### INPUT
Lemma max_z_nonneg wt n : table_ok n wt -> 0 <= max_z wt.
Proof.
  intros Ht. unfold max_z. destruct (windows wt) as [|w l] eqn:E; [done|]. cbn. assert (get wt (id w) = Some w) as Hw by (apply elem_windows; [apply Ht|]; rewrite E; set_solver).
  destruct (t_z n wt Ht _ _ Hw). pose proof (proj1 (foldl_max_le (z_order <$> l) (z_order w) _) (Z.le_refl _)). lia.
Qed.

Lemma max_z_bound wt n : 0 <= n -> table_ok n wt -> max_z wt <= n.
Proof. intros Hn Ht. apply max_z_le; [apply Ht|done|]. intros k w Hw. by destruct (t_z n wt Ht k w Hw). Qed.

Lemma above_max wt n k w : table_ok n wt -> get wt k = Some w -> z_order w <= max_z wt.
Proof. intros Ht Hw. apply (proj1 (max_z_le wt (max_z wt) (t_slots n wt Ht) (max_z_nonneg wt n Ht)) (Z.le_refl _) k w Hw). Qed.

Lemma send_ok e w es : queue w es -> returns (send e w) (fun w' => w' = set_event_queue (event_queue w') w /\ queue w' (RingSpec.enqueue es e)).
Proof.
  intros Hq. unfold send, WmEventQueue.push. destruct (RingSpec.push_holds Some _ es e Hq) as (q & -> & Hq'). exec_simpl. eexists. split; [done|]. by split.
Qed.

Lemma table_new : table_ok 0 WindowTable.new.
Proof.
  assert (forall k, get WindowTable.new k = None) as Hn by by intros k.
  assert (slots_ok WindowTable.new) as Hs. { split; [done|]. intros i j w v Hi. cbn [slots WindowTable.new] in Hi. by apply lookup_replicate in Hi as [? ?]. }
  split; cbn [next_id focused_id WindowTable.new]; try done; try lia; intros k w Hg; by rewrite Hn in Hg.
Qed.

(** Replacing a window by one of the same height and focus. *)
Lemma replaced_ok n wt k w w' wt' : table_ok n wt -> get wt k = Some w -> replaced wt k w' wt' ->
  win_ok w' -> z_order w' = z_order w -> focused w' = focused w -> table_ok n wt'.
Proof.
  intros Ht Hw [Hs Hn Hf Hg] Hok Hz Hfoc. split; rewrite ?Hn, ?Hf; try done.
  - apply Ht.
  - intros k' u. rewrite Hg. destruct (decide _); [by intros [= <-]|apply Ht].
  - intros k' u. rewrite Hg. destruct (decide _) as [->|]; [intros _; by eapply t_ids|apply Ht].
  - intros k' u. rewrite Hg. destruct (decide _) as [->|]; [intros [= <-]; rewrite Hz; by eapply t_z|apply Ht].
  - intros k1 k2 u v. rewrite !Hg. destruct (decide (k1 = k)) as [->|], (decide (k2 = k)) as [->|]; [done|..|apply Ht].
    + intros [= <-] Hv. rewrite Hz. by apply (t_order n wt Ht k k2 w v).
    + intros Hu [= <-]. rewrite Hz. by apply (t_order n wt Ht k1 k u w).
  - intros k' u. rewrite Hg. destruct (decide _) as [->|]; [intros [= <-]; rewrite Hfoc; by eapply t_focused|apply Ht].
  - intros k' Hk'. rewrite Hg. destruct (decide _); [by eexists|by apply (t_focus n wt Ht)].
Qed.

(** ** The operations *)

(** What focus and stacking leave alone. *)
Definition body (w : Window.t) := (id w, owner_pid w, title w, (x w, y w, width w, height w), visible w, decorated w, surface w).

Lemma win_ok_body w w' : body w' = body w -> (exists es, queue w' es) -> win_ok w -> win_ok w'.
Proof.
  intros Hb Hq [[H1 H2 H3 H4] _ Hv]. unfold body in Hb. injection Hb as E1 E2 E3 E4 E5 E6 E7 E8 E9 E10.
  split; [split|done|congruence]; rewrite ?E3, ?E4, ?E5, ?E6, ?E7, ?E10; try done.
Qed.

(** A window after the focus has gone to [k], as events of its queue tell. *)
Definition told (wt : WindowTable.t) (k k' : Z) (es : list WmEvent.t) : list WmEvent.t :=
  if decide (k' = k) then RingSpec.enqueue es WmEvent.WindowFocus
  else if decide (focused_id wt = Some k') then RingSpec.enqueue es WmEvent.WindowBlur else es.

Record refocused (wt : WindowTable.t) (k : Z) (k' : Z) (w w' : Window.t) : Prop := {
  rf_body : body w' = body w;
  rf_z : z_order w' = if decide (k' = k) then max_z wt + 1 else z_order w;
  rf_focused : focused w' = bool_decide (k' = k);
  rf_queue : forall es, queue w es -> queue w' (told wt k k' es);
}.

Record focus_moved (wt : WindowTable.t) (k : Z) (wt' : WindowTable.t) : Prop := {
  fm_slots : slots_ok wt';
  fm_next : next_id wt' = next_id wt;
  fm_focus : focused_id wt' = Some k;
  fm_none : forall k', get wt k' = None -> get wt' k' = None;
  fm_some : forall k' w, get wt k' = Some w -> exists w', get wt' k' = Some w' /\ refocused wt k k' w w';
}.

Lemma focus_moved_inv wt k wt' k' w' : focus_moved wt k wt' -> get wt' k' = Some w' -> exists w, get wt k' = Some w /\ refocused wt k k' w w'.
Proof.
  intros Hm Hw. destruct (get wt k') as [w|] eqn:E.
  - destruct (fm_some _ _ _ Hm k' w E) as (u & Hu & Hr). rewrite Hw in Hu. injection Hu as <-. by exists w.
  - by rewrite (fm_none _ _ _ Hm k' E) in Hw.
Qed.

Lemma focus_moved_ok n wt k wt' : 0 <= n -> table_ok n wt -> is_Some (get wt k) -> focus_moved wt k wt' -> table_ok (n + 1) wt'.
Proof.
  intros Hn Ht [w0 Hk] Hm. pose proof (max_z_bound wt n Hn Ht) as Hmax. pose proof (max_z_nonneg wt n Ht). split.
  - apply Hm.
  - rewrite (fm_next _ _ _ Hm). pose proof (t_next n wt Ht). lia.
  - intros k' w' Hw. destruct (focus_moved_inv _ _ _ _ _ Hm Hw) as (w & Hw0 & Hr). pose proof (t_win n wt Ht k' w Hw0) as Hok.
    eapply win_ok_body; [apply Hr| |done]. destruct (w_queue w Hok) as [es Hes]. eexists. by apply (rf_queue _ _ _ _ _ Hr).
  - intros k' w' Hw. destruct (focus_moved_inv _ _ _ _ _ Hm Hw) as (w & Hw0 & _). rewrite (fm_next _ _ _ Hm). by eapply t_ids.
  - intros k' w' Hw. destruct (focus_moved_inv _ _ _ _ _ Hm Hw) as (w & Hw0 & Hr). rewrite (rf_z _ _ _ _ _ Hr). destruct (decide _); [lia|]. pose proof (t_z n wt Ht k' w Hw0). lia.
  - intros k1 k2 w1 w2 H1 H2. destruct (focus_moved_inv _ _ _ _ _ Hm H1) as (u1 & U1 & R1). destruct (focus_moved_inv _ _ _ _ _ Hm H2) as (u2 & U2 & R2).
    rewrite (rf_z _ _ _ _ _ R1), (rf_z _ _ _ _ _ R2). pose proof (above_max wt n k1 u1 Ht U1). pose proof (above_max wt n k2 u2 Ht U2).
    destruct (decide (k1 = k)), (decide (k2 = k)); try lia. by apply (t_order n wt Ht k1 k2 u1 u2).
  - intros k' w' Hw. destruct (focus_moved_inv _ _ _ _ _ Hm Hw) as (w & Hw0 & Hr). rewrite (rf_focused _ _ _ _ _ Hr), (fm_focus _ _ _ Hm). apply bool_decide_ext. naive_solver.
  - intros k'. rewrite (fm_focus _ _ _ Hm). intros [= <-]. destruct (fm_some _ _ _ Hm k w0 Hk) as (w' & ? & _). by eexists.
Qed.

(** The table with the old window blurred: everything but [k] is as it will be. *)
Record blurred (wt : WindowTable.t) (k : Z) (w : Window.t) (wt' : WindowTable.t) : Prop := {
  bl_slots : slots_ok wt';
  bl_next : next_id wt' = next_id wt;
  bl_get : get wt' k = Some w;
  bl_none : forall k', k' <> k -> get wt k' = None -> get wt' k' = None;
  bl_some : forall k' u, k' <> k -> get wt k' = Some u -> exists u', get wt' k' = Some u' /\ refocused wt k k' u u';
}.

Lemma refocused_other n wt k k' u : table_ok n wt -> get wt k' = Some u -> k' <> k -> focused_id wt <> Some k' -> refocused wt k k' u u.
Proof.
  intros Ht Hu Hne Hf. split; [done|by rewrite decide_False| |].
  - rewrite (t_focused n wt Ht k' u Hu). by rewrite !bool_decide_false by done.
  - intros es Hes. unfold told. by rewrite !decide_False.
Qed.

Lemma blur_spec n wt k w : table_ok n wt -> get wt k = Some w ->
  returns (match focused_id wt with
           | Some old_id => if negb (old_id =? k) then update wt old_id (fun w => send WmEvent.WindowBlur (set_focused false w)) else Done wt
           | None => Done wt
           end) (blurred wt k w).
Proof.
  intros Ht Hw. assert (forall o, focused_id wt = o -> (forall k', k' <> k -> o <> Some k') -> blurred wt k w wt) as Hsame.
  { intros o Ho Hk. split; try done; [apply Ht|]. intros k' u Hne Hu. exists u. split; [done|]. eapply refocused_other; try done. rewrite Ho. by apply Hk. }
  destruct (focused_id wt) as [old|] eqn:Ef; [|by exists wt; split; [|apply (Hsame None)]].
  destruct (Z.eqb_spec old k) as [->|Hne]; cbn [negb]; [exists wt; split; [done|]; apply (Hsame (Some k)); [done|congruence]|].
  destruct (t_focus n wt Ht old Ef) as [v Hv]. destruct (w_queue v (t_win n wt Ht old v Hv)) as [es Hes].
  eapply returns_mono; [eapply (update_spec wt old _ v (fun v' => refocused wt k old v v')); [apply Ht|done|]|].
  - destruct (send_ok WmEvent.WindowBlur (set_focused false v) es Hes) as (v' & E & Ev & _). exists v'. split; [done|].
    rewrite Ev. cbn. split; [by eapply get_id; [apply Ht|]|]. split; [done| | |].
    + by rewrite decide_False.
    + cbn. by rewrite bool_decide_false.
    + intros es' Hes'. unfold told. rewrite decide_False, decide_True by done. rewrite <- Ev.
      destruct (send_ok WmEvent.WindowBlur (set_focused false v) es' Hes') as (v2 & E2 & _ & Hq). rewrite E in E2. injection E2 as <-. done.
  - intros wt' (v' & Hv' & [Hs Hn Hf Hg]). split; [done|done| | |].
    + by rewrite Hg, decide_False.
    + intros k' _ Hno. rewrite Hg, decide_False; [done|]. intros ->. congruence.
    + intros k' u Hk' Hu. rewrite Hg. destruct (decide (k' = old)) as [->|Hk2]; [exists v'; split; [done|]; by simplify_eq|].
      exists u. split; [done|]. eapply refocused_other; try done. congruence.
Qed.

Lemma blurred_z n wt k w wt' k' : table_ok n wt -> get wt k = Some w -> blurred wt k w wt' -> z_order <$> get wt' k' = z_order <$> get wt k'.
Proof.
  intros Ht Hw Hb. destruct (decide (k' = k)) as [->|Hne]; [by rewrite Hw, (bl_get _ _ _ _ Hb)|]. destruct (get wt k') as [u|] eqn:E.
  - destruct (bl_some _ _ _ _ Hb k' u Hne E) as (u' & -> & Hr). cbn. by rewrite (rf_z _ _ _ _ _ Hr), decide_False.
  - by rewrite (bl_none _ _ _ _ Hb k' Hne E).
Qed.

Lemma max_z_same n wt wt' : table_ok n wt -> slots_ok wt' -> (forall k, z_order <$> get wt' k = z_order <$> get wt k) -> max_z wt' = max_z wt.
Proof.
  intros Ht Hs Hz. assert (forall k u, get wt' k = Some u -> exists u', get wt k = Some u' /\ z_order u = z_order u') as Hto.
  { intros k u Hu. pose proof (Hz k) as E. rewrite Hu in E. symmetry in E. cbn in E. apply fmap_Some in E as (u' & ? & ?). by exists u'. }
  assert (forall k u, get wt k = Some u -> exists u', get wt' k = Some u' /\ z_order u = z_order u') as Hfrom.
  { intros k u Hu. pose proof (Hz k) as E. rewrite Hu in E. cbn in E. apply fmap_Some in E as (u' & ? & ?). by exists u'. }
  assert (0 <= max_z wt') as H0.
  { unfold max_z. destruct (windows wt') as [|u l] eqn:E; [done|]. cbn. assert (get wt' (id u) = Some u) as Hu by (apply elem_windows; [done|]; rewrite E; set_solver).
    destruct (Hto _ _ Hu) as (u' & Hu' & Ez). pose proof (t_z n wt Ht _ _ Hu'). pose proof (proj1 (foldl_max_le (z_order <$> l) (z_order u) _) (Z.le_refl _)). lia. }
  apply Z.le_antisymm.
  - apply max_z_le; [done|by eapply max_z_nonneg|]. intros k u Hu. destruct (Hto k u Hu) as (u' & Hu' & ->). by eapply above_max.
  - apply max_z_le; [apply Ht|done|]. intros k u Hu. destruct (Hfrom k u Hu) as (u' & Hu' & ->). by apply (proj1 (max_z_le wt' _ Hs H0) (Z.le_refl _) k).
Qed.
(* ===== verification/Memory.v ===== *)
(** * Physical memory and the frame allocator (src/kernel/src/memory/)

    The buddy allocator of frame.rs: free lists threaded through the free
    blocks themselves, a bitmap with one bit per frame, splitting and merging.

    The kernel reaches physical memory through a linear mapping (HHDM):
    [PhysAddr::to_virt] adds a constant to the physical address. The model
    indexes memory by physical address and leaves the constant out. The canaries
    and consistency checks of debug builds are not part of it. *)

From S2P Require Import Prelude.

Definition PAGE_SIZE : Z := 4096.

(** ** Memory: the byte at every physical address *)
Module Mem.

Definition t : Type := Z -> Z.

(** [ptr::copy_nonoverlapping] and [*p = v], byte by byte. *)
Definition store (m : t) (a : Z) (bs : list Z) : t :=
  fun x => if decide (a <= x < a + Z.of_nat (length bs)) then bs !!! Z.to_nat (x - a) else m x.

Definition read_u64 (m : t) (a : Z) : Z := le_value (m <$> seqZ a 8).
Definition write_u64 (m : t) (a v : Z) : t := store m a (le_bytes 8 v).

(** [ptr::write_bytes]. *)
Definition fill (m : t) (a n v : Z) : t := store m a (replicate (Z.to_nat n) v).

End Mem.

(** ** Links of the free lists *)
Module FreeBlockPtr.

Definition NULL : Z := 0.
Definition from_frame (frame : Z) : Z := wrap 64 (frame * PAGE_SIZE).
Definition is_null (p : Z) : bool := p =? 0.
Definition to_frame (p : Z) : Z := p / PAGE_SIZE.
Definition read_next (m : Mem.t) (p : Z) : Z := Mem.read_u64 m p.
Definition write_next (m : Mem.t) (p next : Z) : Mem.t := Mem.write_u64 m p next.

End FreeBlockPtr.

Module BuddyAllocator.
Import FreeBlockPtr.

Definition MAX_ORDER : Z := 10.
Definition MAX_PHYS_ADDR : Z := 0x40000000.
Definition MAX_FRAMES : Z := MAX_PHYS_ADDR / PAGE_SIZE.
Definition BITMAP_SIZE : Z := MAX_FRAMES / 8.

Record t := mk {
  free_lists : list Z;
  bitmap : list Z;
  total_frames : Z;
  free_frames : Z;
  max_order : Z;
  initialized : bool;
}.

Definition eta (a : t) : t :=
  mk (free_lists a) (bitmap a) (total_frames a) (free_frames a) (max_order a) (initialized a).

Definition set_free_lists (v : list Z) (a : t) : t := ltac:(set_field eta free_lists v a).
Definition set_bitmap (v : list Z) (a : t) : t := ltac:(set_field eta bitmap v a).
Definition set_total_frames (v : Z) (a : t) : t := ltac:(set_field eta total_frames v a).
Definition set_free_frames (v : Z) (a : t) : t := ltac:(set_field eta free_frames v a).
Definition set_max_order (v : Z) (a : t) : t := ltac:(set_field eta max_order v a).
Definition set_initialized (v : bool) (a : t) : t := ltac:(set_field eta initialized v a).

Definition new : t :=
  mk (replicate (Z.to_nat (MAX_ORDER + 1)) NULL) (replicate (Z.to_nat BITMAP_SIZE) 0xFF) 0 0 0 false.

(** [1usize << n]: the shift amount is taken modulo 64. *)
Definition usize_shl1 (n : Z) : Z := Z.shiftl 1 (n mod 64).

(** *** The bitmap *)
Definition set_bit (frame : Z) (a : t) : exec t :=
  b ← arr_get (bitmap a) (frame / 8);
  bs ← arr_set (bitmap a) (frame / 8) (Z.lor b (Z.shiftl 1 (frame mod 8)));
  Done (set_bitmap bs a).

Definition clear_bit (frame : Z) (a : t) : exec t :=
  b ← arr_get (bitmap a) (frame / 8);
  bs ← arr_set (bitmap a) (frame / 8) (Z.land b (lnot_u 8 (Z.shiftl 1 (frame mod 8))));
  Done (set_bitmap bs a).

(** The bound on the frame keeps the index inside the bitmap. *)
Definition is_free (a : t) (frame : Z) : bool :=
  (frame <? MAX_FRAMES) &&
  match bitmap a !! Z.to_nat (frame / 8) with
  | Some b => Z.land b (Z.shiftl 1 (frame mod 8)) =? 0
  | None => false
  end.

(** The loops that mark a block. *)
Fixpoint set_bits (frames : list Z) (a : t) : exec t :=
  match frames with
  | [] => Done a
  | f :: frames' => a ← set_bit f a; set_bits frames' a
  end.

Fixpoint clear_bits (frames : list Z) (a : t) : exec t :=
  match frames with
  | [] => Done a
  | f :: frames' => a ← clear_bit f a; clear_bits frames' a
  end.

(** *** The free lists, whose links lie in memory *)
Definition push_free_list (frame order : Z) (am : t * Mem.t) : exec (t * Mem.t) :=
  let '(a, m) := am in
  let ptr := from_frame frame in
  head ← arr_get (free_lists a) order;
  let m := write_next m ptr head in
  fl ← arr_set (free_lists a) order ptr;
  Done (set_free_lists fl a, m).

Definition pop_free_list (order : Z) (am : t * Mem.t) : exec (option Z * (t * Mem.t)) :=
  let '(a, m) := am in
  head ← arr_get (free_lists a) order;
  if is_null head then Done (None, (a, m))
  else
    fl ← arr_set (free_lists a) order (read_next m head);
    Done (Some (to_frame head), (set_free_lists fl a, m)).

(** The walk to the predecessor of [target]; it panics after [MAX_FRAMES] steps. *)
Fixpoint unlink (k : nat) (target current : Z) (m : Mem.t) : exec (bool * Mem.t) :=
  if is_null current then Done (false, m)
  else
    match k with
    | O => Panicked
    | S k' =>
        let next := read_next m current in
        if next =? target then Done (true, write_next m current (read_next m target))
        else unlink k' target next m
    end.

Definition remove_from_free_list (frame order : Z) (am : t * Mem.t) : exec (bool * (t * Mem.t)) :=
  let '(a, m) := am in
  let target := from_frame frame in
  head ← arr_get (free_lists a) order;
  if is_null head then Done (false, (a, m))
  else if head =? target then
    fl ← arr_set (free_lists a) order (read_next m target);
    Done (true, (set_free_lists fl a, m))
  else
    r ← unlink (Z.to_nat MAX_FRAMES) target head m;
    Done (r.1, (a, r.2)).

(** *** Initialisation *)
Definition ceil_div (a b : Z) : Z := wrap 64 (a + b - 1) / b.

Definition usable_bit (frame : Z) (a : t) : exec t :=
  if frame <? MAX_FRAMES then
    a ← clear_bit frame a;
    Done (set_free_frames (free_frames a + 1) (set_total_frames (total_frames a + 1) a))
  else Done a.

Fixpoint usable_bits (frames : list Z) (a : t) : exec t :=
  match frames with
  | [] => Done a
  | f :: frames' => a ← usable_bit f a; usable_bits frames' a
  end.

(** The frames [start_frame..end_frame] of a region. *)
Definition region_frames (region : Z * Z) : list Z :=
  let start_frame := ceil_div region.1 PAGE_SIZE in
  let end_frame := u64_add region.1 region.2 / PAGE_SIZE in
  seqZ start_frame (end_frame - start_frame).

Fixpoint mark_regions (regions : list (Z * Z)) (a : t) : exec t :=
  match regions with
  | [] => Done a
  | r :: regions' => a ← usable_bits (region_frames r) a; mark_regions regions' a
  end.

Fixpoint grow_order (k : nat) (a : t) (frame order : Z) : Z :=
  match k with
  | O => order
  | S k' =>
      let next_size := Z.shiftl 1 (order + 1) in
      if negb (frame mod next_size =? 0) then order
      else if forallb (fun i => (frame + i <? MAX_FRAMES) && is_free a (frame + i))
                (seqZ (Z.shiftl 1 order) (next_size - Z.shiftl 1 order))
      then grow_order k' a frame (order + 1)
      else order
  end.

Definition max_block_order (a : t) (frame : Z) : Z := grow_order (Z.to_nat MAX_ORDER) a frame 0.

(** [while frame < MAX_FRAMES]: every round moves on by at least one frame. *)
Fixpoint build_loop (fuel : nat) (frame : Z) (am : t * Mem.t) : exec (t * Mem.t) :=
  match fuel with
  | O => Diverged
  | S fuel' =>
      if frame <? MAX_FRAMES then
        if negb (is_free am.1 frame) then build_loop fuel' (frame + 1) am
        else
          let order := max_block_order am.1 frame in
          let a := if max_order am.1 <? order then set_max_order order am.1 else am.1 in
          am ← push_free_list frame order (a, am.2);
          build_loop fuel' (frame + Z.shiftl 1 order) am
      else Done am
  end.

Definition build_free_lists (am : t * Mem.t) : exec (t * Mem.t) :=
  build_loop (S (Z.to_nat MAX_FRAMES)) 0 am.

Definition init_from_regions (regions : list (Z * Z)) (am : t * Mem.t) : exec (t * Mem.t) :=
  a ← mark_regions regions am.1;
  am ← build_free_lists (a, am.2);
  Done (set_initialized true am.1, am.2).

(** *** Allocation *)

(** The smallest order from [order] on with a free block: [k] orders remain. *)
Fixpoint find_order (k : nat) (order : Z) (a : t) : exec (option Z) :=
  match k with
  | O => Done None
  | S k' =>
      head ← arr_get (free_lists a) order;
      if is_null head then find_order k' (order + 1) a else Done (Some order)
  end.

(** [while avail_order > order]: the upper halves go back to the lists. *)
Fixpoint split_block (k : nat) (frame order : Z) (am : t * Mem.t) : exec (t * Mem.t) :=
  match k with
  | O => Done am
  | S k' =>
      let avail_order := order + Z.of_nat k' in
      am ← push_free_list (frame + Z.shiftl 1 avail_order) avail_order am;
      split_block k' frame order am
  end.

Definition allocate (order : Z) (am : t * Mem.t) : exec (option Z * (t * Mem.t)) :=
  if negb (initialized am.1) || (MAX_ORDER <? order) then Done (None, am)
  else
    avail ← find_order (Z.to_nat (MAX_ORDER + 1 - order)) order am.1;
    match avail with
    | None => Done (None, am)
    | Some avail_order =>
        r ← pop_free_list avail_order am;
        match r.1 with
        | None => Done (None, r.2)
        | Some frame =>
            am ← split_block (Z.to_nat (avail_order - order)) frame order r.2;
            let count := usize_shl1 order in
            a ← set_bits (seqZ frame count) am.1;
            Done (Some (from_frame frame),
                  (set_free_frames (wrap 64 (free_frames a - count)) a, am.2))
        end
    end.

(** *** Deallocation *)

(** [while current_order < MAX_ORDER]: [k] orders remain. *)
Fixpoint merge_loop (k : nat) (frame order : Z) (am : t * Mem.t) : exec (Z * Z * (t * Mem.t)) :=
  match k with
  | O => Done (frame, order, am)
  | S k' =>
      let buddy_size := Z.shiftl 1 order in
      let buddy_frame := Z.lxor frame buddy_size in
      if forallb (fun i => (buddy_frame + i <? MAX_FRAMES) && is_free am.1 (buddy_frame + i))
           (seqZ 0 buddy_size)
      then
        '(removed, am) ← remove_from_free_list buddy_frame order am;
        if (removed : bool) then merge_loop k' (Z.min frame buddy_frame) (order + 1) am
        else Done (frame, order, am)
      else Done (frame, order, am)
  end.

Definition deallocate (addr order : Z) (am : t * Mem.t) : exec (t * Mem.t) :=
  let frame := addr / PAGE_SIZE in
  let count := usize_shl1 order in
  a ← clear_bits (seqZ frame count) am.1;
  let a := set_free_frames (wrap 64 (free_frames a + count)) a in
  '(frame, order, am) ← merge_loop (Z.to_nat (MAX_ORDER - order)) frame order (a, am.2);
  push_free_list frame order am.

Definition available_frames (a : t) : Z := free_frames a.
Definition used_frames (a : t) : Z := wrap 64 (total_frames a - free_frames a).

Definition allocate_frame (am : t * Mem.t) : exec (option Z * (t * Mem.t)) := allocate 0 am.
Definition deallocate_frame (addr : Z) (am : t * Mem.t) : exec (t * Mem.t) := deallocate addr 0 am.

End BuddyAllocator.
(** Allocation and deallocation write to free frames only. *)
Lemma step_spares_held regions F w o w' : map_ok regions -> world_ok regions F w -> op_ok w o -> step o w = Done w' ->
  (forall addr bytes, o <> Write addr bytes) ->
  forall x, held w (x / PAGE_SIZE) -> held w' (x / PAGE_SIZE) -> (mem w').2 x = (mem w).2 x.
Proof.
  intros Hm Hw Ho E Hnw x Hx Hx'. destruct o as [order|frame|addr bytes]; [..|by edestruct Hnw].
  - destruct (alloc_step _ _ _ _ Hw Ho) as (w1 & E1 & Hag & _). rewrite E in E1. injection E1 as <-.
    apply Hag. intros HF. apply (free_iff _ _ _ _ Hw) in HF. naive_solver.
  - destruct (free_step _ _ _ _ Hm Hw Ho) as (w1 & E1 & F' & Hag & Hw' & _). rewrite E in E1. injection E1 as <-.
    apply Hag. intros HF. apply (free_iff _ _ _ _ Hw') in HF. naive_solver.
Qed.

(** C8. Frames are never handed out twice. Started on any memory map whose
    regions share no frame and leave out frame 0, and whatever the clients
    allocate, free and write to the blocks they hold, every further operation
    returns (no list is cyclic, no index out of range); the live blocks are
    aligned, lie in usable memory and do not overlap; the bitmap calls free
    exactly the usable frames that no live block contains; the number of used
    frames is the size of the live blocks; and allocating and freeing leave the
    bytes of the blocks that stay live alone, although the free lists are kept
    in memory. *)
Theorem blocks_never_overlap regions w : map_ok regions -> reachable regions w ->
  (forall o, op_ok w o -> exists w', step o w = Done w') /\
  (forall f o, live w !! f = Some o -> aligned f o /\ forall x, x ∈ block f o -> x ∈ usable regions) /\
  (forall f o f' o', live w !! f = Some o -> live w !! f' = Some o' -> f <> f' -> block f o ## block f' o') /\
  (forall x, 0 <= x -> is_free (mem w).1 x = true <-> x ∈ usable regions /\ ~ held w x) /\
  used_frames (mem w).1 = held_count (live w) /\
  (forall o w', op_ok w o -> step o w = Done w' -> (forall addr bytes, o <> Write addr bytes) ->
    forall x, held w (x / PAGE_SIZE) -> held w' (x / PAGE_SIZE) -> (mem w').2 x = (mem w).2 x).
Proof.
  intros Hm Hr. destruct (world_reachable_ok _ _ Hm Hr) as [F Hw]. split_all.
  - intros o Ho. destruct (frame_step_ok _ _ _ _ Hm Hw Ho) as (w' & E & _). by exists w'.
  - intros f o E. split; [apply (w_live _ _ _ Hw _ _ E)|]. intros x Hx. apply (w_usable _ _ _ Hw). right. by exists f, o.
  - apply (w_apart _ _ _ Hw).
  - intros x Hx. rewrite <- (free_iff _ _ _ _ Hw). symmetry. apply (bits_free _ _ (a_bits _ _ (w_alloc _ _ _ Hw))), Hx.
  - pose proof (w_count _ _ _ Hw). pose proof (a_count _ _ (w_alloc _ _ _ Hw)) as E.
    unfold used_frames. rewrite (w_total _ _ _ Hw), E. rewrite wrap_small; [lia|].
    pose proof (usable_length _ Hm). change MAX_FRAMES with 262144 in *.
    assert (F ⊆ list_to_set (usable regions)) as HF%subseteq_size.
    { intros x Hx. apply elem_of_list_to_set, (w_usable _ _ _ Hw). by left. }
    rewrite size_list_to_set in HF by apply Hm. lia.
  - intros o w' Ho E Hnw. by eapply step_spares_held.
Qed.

### WHAT NEEDS TO BE DONE
Look through the entries above and quote exactly the lines from the line with "push_free_list frame order am." to the line with "regions share no", counting both of those lines.

### ANSWER
  push_free_list frame order am.

Definition available_frames (a : t) : Z := free_frames a.
Definition used_frames (a : t) : Z := wrap 64 (total_frames a - free_frames a).

Definition allocate_frame (am : t * Mem.t) : exec (option Z * (t * Mem.t)) := allocate 0 am.
Definition deallocate_frame (addr : Z) (am : t * Mem.t) : exec (t * Mem.t) := deallocate addr 0 am.

End BuddyAllocator.
(** Allocation and deallocation write to free frames only. *)
Lemma step_spares_held regions F w o w' : map_ok regions -> world_ok regions F w -> op_ok w o -> step o w = Done w' ->
  (forall addr bytes, o <> Write addr bytes) ->
  forall x, held w (x / PAGE_SIZE) -> held w' (x / PAGE_SIZE) -> (mem w').2 x = (mem w).2 x.
Proof.
  intros Hm Hw Ho E Hnw x Hx Hx'. destruct o as [order|frame|addr bytes]; [..|by edestruct Hnw].
  - destruct (alloc_step _ _ _ _ Hw Ho) as (w1 & E1 & Hag & _). rewrite E in E1. injection E1 as <-.
    apply Hag. intros HF. apply (free_iff _ _ _ _ Hw) in HF. naive_solver.
  - destruct (free_step _ _ _ _ Hm Hw Ho) as (w1 & E1 & F' & Hag & Hw' & _). rewrite E in E1. injection E1 as <-.
    apply Hag. intros HF. apply (free_iff _ _ _ _ Hw') in HF. naive_solver.
Qed.

(** C8. Frames are never handed out twice. Started on any memory map whose
    regions share no frame and leave out frame 0, and whatever the clients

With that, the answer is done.